The registered manager spoke with us about how people were involved in improvements to their care and at service level and described ways that people were engaged with for example, review processes, spot checks to get feedback on care and providing people with information on how to raise a complaint including with external agencies like the local authority and CQC.
We reviewed documentation which evidenced people were listened to and involved in improvements of their individual care and the service such as service user satisfaction surveys and responses. A person highlighted concerns about call times which was discussed with them and addressed. Compliments and complaints were documented, as well as responses, including sharing feedback with staff.
Equity in access
People did not provide any specific feedback on equity in access and there were no concerns received regarding inequality of experience or outcomes.
The registered manager was aware of barriers to care and how to tackle inequalities in experience. Whilst there was no one specific identified receiving care at the time they had identified that social isolation experienced by some people receiving community support could impact on wellbeing and how people were supported in those instances sometimes needed to be adjusted for example, when the manager had approached a person’s social worker for funding for support to access community activities.
We spoke with one partner working with the service who told us about how the team at Fosse Healthcare- Nottingham had supported positive outcomes for people and effectively combatted barriers to quality care and outcomes through their ways of working. Describing the difficulty of supporting people who are resistant to receiving care they said, “I feel that Fosse staff show a tenacity and resilience when working with those who are not always easy to engage with. I feel that this must be a skill that the leadership look for.”
Auditing processes included the review of daily records and medication records. These processes identified where people had declined support which was addressed through discussion with people, relatives or external professionals. Addressing these issues improved the likelihood of people who are most likely to experience inequalities in experience or outcome were identified and means to overcome issues addressed to support equality of people’s experience of care.

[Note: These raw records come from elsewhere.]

(** An embeddings service that answers every text with the same
    two-dimensional vector and counts its calls; and seventeen texts,
    one more than a batch holds. *)
Definition stub_embeddings_create (model : string) (batch : list string)
    (w : nat) : result (list (list Z)) * nat :=
  (Ok (map (fun _ => [0%Z; 1%Z]) batch), S w).

Definition seventeen_texts : list string := repeat "text" 17.

Definition stub_embedding_run : OpenAIClient.embedding_run Z nat :=
  OpenAIClient.generate_embeddings Z nat stub_embeddings_create
    (Some "text-embedding-ada-002") seventeen_texts None 0%nat.

(** An embeddings service that is out of order from its second call
    on, and forty texts, which make three batches. *)
Definition tired_embeddings_create (model : string) (batch : list string)
    (w : nat) : result (list (list Z)) * nat :=
  (match w with
   | O => Ok (map (fun _ => [0%Z; 1%Z]) batch)
   | S _ => Raise (mk_exn Exception "Service unavailable")
   end,
   S w).

Definition forty_texts : list string := repeat "text" 40.

Definition tired_embedding_run : OpenAIClient.embedding_run Z nat :=
  OpenAIClient.generate_embeddings Z nat tired_embeddings_create
    (Some "text-embedding-ada-002") forty_texts None 0%nat.

(** A search SDK that refuses every document; two environments; a
    built search client; the readings of a clock; the input of the
    search stage for the demo video. *)
Definition refusing_upload (documents : list value)
  : result (list SearchClient.IndexingResult) :=
  Ok (map (fun _ => SearchClient.mk_indexing_result
                      (VStr "video_demo") false (VStr "refused"))
          documents).

Definition no_environ (name : string) : option string := None.

Definition search_environ (name : string) : option string :=
  if String.eqb name "AZURE_SEARCH_ENDPOINT"
  then Some "https://search.example.net" else None.

Definition stub_make_sdk (endpoint index_name : string)
    (admin_key : option string) : result unit := Ok tt.

Definition stub_sdk_upload (sdk : unit) (documents : list value)
  : result (list SearchClient.IndexingResult) :=
  refusing_upload documents.

Definition stub_search_client : StoreInAzureSearch.AzureSearchClient unit :=
  StoreInAzureSearch.mk_client unit (Some "https://search.example.net")
    "videos" None tt.

Definition stub_now (reading : nat) : datetime :=
  (1700000000000000 + Z.of_nat reading)%Z.

Definition store_input : value :=
  VDict [ ("video_info", Fixtures.demo_video);
          ("metadata", VDict []);
          ("analysis", VDict []);
          ("embeddings", VDict []) ].

Definition nameless_input : value :=
  VDict [ ("video_info", VDict [("blob_name", VNone)]) ].

(** A storage account with one blob, and stand-ins for [round] and
    [json.dumps]. *)
Definition storage_environ (name : string) : option string :=
  if String.eqb name "AzureWebJobsStorage"
  then Some "DefaultEndpointsProtocol=https;AccountName=demo" else None.

Definition stub_blob_properties : ExtractVideoMetadata.BlobProperties :=
  ExtractVideoMetadata.mk_properties 12582912%Z (VStr "video/mp4")
    (Some 1000000%Z) None (VStr "0x8D").

Definition stub_storage (connection : string) : result unit := Ok tt.

Definition stub_get_blob_properties (service : unit)
    (container blob : value)
  : result ExtractVideoMetadata.BlobProperties :=
  Ok stub_blob_properties.

Definition stub_round (digits : nat) (q : Q) : Q := q.

Definition stub_json_dumps (v : value) : string := "{...}".

Definition demo_analysis : value :=
  VDict [ ("insights",
           VDict [ ("transcript", VDict [("text", VStr " hello ")]);
                   ("topics", VList [ VDict [("name", VStr "azure")];
                                      VDict [("name", VStr "cloud ")] ]) ]) ].

Definition demo_segments : value :=
  VDict [ ("result",
           VDict [ ("contents", VList [VStr "intro"; VDict []]) ]) ].

End MoreFixtures.

(* ================================================================== *)
(** ** Properties of the starter                                       *)
(* ================================================================== *)

Module StarterProps.

Import Starter.

Example split_demo :
  str_split "/"%char "/a//b" = [""; "a"; ""; "b"].
Proof. reflexivity. Qed.

Example lower_demo : str_lower "Clip.MKV" = "clip.mkv".
Proof. reflexivity. Qed.

Lemma str_split_nonempty (sep : ascii) (s : string) : str_split sep s <> [].
Proof.
  destruct s as [|c rest]; simpl; [discriminate|].
  destruct (Ascii.eqb c sep); [discriminate|].
  destruct (str_split sep rest); discriminate.
Qed.

(** [index] finds the first occurrence. *)
Lemma list_index_first (x : string) (pre post : list string) :
  ~ In x pre -> list_index x (pre ++ x :: post) = Ok (List.length pre).
Proof.
  induction pre as [|y pre IH]; simpl; intros Hnot.
  - now rewrite String.eqb_refl.
  - destruct (String.eqb_spec y x) as [->|_].
    + exfalso. apply Hnot. now left.
    + rewrite IH; [reflexivity|]. intros Hin. apply Hnot. now right.
Qed.

(** [index] raises [ValueError] when there is no occurrence. *)
Lemma list_index_absent (x : string) (l : list string) :
  ~ In x l -> exists msg, list_index x l = Raise (mk_exn ValueError msg).
Proof.
  induction l as [|y l IH]; simpl; intros Hnot.
  - eexists. reflexivity.
  - destruct (String.eqb_spec y x) as [->|_].
    + exfalso. apply Hnot. now left.
    + destruct IH as [msg ->]; [intros Hin; apply Hnot; now right|].
      eexists. reflexivity.
Qed.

Equity in experiences and outcomes
We did not look at Equity in experiences and outcomes during this assessment. The score for this quality statement is based on the previous rating for Responsive.
Planning for the future
Not everyone we spoke with had future plans in place or wished to discuss this. One person we spoke with about advanced care planning, including having RESPECT form and DNACPR in place, told us, “They are in place, and they’re kept in a safe place; the carers know where they are.”
We did not obtain any feedback regarding future planning; however, documentation supported that management, and staff had a good understanding of people’s future needs and appropriate documentation was in place.
The policy had an up-to-date end of life policy. Care plans contained clear information regarding people’s wishes and any advanced care plans I place. We noted information was highlighted for people who had a DNACPR, RESPECT form or end of life care plan in place but also clear documentation when people didn’t. For example, one care plan reviewed stated the person did not have a DNACPR or funeral plan and did not wish to discuss at the time of assessment. Having clear information recorded meant people received the care they wished to receive how they wanted it in the event of an emergency or when receiving end of life care.